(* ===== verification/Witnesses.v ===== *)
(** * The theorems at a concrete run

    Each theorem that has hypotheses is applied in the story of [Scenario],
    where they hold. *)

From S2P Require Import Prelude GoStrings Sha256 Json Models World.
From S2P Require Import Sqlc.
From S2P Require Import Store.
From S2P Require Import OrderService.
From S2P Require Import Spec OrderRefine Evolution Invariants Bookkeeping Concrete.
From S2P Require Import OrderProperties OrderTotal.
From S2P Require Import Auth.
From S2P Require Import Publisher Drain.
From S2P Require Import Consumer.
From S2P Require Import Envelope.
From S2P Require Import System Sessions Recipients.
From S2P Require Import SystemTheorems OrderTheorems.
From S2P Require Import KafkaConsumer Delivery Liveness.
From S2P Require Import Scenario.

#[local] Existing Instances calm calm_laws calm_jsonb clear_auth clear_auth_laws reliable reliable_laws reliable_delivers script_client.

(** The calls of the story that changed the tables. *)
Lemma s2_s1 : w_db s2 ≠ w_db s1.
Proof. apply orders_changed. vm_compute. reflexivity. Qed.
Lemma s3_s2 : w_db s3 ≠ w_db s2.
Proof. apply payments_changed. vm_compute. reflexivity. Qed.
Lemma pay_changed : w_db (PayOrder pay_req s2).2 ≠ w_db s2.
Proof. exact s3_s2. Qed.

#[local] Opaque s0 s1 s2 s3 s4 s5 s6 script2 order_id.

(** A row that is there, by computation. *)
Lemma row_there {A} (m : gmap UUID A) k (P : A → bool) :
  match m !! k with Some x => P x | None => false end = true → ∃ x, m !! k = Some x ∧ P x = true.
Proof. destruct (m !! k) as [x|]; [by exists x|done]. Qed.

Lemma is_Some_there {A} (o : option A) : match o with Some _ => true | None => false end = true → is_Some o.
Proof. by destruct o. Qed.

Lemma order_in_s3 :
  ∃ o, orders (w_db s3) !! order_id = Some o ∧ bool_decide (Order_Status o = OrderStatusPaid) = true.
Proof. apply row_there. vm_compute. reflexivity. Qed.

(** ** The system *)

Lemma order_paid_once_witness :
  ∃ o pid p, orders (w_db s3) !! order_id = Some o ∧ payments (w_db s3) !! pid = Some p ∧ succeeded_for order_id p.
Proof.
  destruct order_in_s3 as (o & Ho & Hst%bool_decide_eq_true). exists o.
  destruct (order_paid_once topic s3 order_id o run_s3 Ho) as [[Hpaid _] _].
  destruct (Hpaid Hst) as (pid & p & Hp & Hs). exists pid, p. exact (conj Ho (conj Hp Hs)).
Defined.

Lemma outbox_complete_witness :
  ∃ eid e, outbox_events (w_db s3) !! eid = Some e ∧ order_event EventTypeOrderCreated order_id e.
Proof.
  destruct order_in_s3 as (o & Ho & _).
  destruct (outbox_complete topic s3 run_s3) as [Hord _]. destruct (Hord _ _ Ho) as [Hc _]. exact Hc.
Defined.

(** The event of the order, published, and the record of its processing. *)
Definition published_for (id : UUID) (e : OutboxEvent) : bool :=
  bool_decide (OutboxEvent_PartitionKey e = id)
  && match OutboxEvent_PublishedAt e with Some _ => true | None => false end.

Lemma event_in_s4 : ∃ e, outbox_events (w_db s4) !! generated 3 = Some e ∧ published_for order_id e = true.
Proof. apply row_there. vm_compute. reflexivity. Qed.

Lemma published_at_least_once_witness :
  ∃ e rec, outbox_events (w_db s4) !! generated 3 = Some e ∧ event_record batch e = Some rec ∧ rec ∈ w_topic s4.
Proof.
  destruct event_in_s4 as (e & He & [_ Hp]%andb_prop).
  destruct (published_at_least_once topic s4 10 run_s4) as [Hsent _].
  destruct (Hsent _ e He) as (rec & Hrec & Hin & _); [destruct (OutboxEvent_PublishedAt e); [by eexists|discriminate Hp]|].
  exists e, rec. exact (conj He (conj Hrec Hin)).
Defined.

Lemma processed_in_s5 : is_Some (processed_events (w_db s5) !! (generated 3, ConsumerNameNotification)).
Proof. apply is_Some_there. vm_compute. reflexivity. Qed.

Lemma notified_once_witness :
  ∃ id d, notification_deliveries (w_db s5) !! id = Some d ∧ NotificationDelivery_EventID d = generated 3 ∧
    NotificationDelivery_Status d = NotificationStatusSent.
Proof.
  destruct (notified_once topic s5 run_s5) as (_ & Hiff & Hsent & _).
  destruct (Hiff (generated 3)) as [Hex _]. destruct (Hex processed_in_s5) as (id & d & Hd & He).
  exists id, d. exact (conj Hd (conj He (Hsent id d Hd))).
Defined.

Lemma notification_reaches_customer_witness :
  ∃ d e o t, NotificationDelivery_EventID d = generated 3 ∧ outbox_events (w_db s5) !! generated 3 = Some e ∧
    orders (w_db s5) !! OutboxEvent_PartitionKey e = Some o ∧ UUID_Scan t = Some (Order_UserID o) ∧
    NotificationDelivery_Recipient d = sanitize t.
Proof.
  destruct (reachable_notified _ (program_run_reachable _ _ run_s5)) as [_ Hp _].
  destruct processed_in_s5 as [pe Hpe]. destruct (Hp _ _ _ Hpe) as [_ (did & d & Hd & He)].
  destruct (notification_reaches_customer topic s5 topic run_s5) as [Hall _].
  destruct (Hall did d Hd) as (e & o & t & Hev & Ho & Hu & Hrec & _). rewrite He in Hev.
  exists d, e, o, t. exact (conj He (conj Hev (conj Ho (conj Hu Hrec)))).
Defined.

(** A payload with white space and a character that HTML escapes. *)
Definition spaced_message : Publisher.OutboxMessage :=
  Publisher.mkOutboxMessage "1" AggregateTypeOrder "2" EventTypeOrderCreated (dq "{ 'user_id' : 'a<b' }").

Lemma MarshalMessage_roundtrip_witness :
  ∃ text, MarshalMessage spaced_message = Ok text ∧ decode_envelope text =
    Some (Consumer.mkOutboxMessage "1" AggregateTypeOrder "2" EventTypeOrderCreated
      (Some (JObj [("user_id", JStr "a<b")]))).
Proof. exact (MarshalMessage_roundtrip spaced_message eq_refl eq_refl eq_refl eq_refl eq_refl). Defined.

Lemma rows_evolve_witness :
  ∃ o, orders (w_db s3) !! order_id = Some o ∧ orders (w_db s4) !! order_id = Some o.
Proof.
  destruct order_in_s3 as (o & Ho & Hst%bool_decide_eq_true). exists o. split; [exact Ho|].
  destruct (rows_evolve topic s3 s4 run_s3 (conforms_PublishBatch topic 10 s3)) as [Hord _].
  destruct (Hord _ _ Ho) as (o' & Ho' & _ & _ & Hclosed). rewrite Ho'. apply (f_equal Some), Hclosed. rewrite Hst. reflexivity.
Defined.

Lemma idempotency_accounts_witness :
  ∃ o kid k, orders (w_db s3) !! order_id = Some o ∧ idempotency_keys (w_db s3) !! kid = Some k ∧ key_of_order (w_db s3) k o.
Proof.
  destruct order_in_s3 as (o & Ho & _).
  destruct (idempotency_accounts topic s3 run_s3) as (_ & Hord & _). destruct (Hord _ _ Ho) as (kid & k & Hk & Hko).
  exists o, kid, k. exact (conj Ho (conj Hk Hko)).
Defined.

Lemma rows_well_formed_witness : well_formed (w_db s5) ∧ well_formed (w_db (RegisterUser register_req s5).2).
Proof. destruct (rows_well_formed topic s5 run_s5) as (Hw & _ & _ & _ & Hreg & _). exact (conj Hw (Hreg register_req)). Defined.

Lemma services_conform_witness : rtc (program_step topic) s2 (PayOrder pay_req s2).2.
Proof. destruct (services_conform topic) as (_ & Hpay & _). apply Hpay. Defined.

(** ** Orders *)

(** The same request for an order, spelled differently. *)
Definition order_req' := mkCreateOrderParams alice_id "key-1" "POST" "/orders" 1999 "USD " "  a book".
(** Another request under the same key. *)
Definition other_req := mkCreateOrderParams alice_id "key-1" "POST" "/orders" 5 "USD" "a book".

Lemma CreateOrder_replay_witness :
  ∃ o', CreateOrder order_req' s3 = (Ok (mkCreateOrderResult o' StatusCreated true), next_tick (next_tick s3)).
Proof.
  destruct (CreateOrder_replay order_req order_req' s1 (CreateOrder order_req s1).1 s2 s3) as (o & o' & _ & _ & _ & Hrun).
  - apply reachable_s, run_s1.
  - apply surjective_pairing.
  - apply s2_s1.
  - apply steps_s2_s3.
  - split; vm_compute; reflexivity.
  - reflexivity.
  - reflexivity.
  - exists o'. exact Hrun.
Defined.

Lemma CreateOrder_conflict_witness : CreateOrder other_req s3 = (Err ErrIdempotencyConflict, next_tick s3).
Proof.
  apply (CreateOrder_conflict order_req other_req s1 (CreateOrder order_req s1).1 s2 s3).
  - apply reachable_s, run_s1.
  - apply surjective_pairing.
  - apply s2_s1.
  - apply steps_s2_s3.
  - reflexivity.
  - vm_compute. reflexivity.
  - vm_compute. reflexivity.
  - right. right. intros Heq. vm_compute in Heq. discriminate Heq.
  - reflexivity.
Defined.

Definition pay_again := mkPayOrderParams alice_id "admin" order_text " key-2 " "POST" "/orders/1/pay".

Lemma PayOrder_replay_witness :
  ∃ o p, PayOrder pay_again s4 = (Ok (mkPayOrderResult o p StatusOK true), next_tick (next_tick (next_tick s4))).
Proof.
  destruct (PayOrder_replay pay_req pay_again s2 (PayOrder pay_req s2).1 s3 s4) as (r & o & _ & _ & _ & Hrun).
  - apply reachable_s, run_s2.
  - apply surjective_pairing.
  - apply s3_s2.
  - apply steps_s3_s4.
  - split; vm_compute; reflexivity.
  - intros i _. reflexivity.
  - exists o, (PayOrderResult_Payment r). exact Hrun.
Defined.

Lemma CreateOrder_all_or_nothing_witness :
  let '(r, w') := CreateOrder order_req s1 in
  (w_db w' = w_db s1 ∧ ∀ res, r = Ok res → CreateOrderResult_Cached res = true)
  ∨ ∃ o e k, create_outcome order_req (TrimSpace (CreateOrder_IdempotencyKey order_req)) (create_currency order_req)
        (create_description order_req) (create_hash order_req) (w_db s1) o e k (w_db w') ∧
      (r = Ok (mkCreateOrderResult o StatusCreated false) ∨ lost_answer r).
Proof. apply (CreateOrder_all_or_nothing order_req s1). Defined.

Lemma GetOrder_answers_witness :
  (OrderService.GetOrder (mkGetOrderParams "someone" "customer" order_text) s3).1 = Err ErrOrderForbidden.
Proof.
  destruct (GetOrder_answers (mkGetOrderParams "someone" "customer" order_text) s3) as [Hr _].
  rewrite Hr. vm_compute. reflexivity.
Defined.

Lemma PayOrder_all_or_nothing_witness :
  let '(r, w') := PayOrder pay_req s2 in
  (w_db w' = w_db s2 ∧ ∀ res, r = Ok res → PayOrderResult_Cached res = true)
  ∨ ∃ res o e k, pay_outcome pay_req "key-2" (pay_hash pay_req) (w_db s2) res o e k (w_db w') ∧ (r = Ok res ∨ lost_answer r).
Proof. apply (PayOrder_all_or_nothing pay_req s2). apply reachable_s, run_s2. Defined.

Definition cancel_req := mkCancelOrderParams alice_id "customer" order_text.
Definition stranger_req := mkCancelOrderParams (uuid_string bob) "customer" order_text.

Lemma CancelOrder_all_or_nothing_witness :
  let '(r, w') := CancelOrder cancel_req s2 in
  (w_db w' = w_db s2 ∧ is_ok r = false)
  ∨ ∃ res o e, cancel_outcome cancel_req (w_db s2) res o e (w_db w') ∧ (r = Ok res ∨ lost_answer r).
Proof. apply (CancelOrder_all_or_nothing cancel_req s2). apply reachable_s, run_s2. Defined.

• • •

Requirement = Pull each line holding "false" out of the listing.

Finished exercise =
  match m !! k with Some x => P x | None => false end = true → ∃ x, m !! k = Some x ∧ P x = true.
Lemma is_Some_there {A} (o : option A) : match o with Some _ => true | None => false end = true → is_Some o.
  && match OutboxEvent_PublishedAt e with Some _ => true | None => false end.
      (r = Ok (mkCreateOrderResult o StatusCreated false) ∨ lost_answer r).
  (w_db w' = w_db s2 ∧ is_ok r = false)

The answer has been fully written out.